Task to carry out: Provide only the number of lines below that contain the word "ndtr".

Dataset:

(** The openings and closings of its input document that one file of the
    batch causes. *)
Definition doc_trace (env : Env) (output_dir image_format pdf_file : string)
  : list Event :=
  match fitz_open env pdf_file with
  | Raise _ => []
  | Ok _ =>
      match document_rows env pdf_file output_dir image_format with
      | Ok _ => [EvDocOpen pdf_file; EvDocClose pdf_file]
      | Raise _ => [EvDocOpen pdf_file]
      end
  end.

(** The last character of a string. *)
Fixpoint last_char (s : string) : option ascii :=
  match s with
  | EmptyString => None
  | String c EmptyString => Some c
  | String _ s' => last_char s'
  end.

(** A directory whose only PDF does not open. *)
Definition corrupt_env : Env :=
  make_env ["in/corrupt.pdf"] no_documents (decode_as rgba_image)
    tagging_encoder.

(** The four library calls a page must survive to get a row. *)
Definition page_readable (page : Page) : bool :=
  (is_ok (page_single_pdf page) && is_ok (page_xref_object page)
   && is_ok (page_get_drawings page) && is_ok (page_get_images page))%bool.

(** The columns of the report. *)
Definition report_columns : gset string :=
  list_to_set
    ["Point Count"; "Line Count"; "Polygon Count"; "Raster Count";
     "Vector Colors"; "Original File"; "Output File"; "Page Number";
     "Total Pages"; "File Size (KB)"; "Largest Image File"].

(** The batch of [batch_env] with codecs that always fail. *)
Definition batch_env_no_codecs : Env :=
  make_env ["in/corrupt.pdf"; "in/good.pdf"]
    (fun p => if String.eqb p "in/good.pdf" then Ok good_doc
              else Raise (Exception "cannot open broken document"))
    no_decoder no_encoder.

(** * Properties *)

(** ** Path functions on examples *)

Example splitext_ex1 : OsPath.splitext "in/report.pdf" = ("in/report", ".pdf").
Proof. reflexivity. Qed.

Example splitext_ex2 : OsPath.splitext "in.d/.hidden" = ("in.d/.hidden", "").
Proof. reflexivity. Qed.

Example splitext_ex3 : OsPath.splitext "a/..b.c" = ("a/..b", ".c").
Proof. reflexivity. Qed.

Example basename_ex : OsPath.basename "in/report.pdf" = "report.pdf".
Proof. reflexivity. Qed.

Example join_ex : OsPath.join "out" "r_1_of_3.pdf" = "out/r_1_of_3.pdf".
Proof. reflexivity. Qed.

Example of_nat_ex : PyStr.of_nat 12 = "12" /\ PyStr.of_nat 0 = "0".
Proof. split; reflexivity. Qed.


(** ** Running monadic code *)

Lemma run_bind {A B} (m : M A) (k : A -> M B) (w : World) :
  (m ≫= k) w =
  match m w with
  | (w', Ok a) => k a w'
  | (w', Raise e) => (w', Raise e)
  end.
Proof. reflexivity. Qed.

Lemma run_try_except {A} (m : M A) (h : Exn -> M A) (w : World) :
  try_except m h w =
  match m w with
  | (w', Ok a) => (w', Ok a)
  | (w', Raise e) => h e w'
  end.
Proof. reflexivity. Qed.
(** C10.  The loop reads the stimulus at the indices [0 .. N-2] only: on a
    grid of [N >= 1] samples, two stimulus arrays of length [N] that agree
    there give the same traces [V, n, m, h], whatever they hold at [N-1]. *)
Theorem last_stimulus_sample_unused (dt V0 : R) (time Ix Ix' : list num) :
  (1 <= length time)%nat ->
  length Ix = length time -> length Ix' = length time ->
  (forall i : nat, (i + 1 < length time)%nat -> Ix !! i = Ix' !! i) ->
  exists s : St.state,
    integrate dt V0 time Ix = Ok s /\ integrate dt V0 time Ix' = Ok s.
Proof.
  intros HN HIx HIx' Hagree.
  destruct (integrate_inv dt V0 time Ix) as (s & Hs & _); [lia | lia |].
  exists s. split; [exact Hs|].
  rewrite <- (integrate_stimulus_ext dt V0 time Ix Ix' Hagree). exact Hs.
Qed.

Lemma last_stimulus_sample_unused_witness :
  exists s : St.state,
    integrate 1 (-65) [Fin 0; Fin 1; Fin 2] [Fin 5; Fin 7; Fin 9] = Ok s
    /\ integrate 1 (-65) [Fin 0; Fin 1; Fin 2] [Fin 5; Fin 7; NaN] = Ok s.
Proof.
  apply last_stimulus_sample_unused.
  - cbn. lia.
  - reflexivity.
  - reflexivity.
  - intros [|[|i]] Hi; [reflexivity | reflexivity | cbn in Hi; lia].
Defined.

(** ** The stimulus *)

Lemma lookup_norm_cdf (ndtr : R -> R) (x : list num) (loc scale : R) (i : nat) (t : R) :
  0 < scale -> x !! i = Some (Fin t) ->
  norm_cdf ndtr x loc scale !! i = Some (Fin (ndtr ((t - loc) / scale))).
Proof.
  intros Hs Hx. unfold norm_cdf. rewrite list_lookup_fmap, Hx. cbn [fmap option_fmap option_map].
  destruct (Rlt_dec 0 scale); [|contradiction].
  cbn [nsub lift2]. rewrite ndiv_fin by lra. reflexivity.
Qed.
(** * tfl/server.py: a shallow embedding and its specification

    The server answers five tool calls by querying the TfL HTTP API and
    rendering the JSON it gets back as text.  The embedding follows the
    Python source function by function:

    - JSON values are an inductive type; a Python [dict] is an association
      list in insertion order, a [float] is a binary64 primitive float;
    - a Python exception is the [Raise] outcome of an error monad;
    - the HTTP calls of a handler are recorded, in order, in the state of a
      state-and-error monad, so that "no upstream call" is a statement about
      that record;
    - what the process reads from outside (credentials, the upstream's
      replies, the clock, the interpreter's ISO-8601 parser and its sort
      on keys that are not all strings) is a [world].

    Strings are sequences of code points below 256. *)

From Stdlib Require Import ZArith List String Ascii Bool Lia Floats.
From Stdlib Require Import DecimalString DecimalPos DecimalZ.
From Stdlib Require Import Permutation Sorted.
Import ListNotations.

Set Warnings "-inexact-float,-register-all".

Open Scope string_scope.
Open Scope Z_scope.

(* ================================================================== *)
(** * Part I: the Python values the server handles *)
(* ================================================================== *)

(** ** Exceptions and results *)

Inductive exn : Type :=
| ValueError (msg : string)
| AttributeError
| TypeError
| KeyError
| IndexError
| OverflowError
| HTTPError
| JSONDecodeError.

Inductive result (A : Type) : Type :=
| Ok (a : A)
| Raise (e : exn).

Arguments Ok {A} a.
Arguments Raise {A} e.

Definition rbind {A B : Type} (r : result A) (k : A -> result B) : result B :=
  match r with
  | Ok a => k a
  | Raise e => Raise e
  end.

Declare Scope result_scope.
Delimit Scope result_scope with res.
Notation "x <- c ;; k" := (rbind c (fun x => k))
  (at level 61, c at next level, right associativity) : result_scope.
Open Scope result_scope.

Fixpoint rmap {A B : Type} (f : A -> result B) (l : list A) : result (list B) :=
  match l with
  | [] => Ok []
  | x :: t =>
      y <- f x ;;
      ys <- rmap f t ;;
      Ok (y :: ys)
  end.

(** ** JSON values as Python objects *)

Inductive json : Type :=
| JNull
| JBool (b : bool)
| JInt (n : Z)
| JFloat (x : float)
| JStr (s : string)
| JList (items : list json)
| JDict (fields : list (string * json)).

(** A [dict] keeps its keys in insertion order; a key occurs once. *)
Definition dict : Type := list (string * json).

Fixpoint dict_lookup (k : string) (d : dict) : option json :=
  match d with
  | [] => None
  | (k', v) :: t => if (k' =? k)%string then Some v else dict_lookup k t
  end.

(** [d.get(k, default)] *)
Definition dict_get (d : dict) (k : string) (default : json) : json :=
  match dict_lookup k d with
  | Some v => v
  | None => default
  end.

(** [d[k] = v]: an existing key keeps its place, a new one goes last. *)
Fixpoint dict_set (k : string) (v : json) (d : dict) : dict :=
  match d with
  | [] => [(k, v)]
  | (k', v') :: t =>
      if (k' =? k)%string then (k', v) :: t else (k', v') :: dict_set k v t
  end.

(** [d.update(other)] *)
Definition dict_update (d other : dict) : dict :=
  fold_left (fun acc kv => dict_set (fst kv) (snd kv) acc) other d.

(** ** Strings *)

Definition nl : string := String "010"%char EmptyString.
Definition dquote : ascii := "034"%char.

(** [str.isspace] on one code point below 256. *)
Definition isspace (c : ascii) : bool :=
  let n := nat_of_ascii c in
  (((9 <=? n) && (n <=? 13)) || ((28 <=? n) && (n <=? 32))
   || (n =? 133) || (n =? 160))%nat.

Fixpoint lstrip (s : string) : string :=
  match s with
  | EmptyString => EmptyString
  | String c t => if isspace c then lstrip t else s
  end.

Fixpoint rstrip (s : string) : string :=
  match s with
  | EmptyString => EmptyString
  | String c t =>
      match rstrip t with
      | EmptyString => if isspace c then EmptyString else String c EmptyString
      | t' => String c t'
      end
  end.

(** [s.strip()] *)
Definition strip (s : string) : string := rstrip (lstrip s).

(** [s.split(sep)] for a one-character separator. *)
Fixpoint split (sep : ascii) (s : string) : list string :=
  match s with
  | EmptyString => [EmptyString]
  | String c t =>
      if Ascii.eqb c sep then EmptyString :: split sep t
      else match split sep t with
           | h :: r => String c h :: r
           | [] => [String c EmptyString]
           end
  end.

(** [sep.join(l)] on strings. *)
Definition join (sep : string) (l : list string) : string := String.concat sep l.

(** [s.replace(c, by)] for a one-character pattern. *)
Fixpoint replace (c : ascii) (by_ : string) (s : string) : string :=
  match s with
  | EmptyString => EmptyString
  | String a t => if Ascii.eqb a c then by_ ++ replace c by_ t
                  else String a (replace c by_ t)
  end.

Fixpoint contains_char (c : ascii) (s : string) : bool :=
  match s with
  | EmptyString => false
  | String a t => Ascii.eqb a c || contains_char c t
  end.

(** [sub in s] for strings. *)
Fixpoint is_substring (sub s : string) : bool :=
  String.prefix sub s ||
  match s with
  | EmptyString => false
  | String _ t => is_substring sub t
  end.

(** [str(n)] for an [int]. *)
Definition string_of_Z (n : Z) : string := NilZero.string_of_int (Z.to_int n).

Definition repeat_char (c : ascii) (n : nat) : string :=
  string_of_list_ascii (List.repeat c n).

(** ** Binary64 numbers *)

(** [float(n)]: the nearest double, [None] for Python's OverflowError. *)
Definition float_of_Z (n : Z) : option float :=
  match binary_normalize 53 1024 n 0 false with
  | S754_infinity _ => None
  | sf => Some (SF2Prim sf)
  end.

(** [n / d] on two ints, [d] positive: Python's true division, the double
    nearest to the quotient.  The quotient is cut to at least 56 bits with
    a sticky last bit, which rounds as the exact value does. *)
Definition float_truediv (n d : Z) : float :=
  let a := Z.abs n in
  let shift := Z.max 0 (57 + Z.log2 d - Z.log2 a) in
  let q := Z.shiftl a shift / d in
  let sticky := if Z.shiftl a shift mod d =? 0 then 0 else 1 in
  let m := 2 * q + sticky in
  SF2Prim (binary_normalize 53 1024 (if n <? 0 then - m else m)
             (- shift - 1) false).

(** [int(x)]: truncation toward zero; [None] for inf and nan. *)
Definition float_trunc (x : float) : option Z :=
  match Prim2SF x with
  | S754_zero _ => Some 0
  | S754_finite s m e =>
      let a := if 0 <=? e then Z.shiftl (Zpos m) e
               else Z.shiftr (Zpos m) (- e) in
      Some (if s then - a else a)
  | _ => None
  end.

(** The exact order between an int and a double ([None] against nan). *)
Definition compare_Z_float (n : Z) (x : float) : option comparison :=
  match Prim2SF x with
  | S754_nan => None
  | S754_infinity s => Some (if s then Gt else Lt)
  | S754_zero _ => Some (n ?= 0)
  | S754_finite s m e =>
      let v := if s then Zneg m else Zpos m in
      Some (if 0 <=? e then n ?= Z.shiftl v e else Z.shiftl n (- e) ?= v)
  end.

(** Is the double above the integer?  Below it? *)
Definition float_above (x : float) (n : Z) : bool :=
  match compare_Z_float n x with
  | Some Lt => true
  | _ => false
  end.

Definition float_below (x : float) (n : Z) : bool :=
  match compare_Z_float n x with
  | Some Gt => true
  | _ => false
  end.

(** [m / 2^k] rounded to the nearest integer, ties to even ([k] positive). *)
Definition round_half_even (m k : Z) : Z :=
  let q := Z.shiftr m k in
  let r := m - Z.shiftl q k in
  let half := Z.shiftl 1 (k - 1) in
  if r <? half then q
  else if half <? r then q + 1
  else if Z.even q then q else q + 1.

(** [format(x, ".0f")] on a float. *)
Definition float_fixed0 (x : float) : string :=
  match Prim2SF x with
  | S754_zero s => if s then "-0" else "0"
  | S754_infinity s => if s then "-inf" else "inf"
  | S754_nan => "nan"
  | S754_finite s m e =>
      let n := if 0 <=? e then Z.shiftl (Zpos m) e
               else round_half_even (Zpos m) (- e) in
      (if s then "-" else "") ++ string_of_Z n
  end.

(** *** [repr] of a float

    Python prints the shortest decimal that reads back as the same double,
    the nearest to it among the shortest, ties to an even last digit.
    A finite positive double is [m * 2^e]; the reals that round to it lie
    between [lo] and [hi], counted below in units of [2^(e-2)]. *)

Record shortest_ctx : Type := {
  sc_x : Z;       (* the double, in units of 2^(e-2) *)
  sc_lo : Z;      (* lower end of its rounding interval *)
  sc_hi : Z;      (* upper end *)
  sc_incl : bool; (* are the ends part of the interval? *)
  sc_e2 : Z       (* e - 2 *)
}.
#[export] Instance arr_buf_laws : CBufLaws (list Z).
Proof.
  split; simpl; intros *.
  - intros Hi. destruct (arr_get_Some b i Hi) as (x & -> & _). eauto.
  - intros Hi. unfold arr_get. case_decide; [|done]. apply lookup_ge_None_2. lia.
  - intros Hi. rewrite arr_set_Some by done. eauto.
  - intros Hi. unfold arr_set. by rewrite decide_False.
  - unfold arr_set. case_decide; [|done]. intros [= <-]. by rewrite length_insert.
  - unfold arr_set, arr_get. case_decide; [|done]. intros [= <-].
    destruct (decide (i = j)) as [->|Hne].
    + rewrite decide_True by lia. apply list_lookup_insert_eq. lia.
    + case_decide; [|done]. apply list_lookup_insert_ne. lia.
Qed.

(** A source operand read while [B] is being written: either the same object
    (the bytes may change under the copy) or another one. *)
Definition here `{CBuf B} (s : Z) : B -> Z -> option Z := fun b i => bget b (s + i).
Definition other {B : Type} `{CBuf C} (c : C) (s : Z) : B -> Z -> option Z :=
  fun _ i => bget c (s + i).

(** ** Character classes *)

Definition isalpha (ch : Z) : bool :=
  bool_decide (97 <= ch <= 122) || bool_decide (65 <= ch <= 90).

Definition isnum (ch : Z) : bool := bool_decide (48 <= ch <= 57).

Definition isalnum (ch : Z) : bool := isalpha ch || isnum ch.

(** ** Strings *)
Section Strings.
Context {B : Type} `{CBuf B}.

(** [strlen(s)]: [len] is a [uint32_t]. *)
Definition strlen (b : B) (s : Z) : option Z :=
  whileM (fun len =>
    c ← bget b (s + len);
    Some (if decide (c = 0) then inr len else inl (u32 (len + 1)))) 0.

Solution to this problem: 2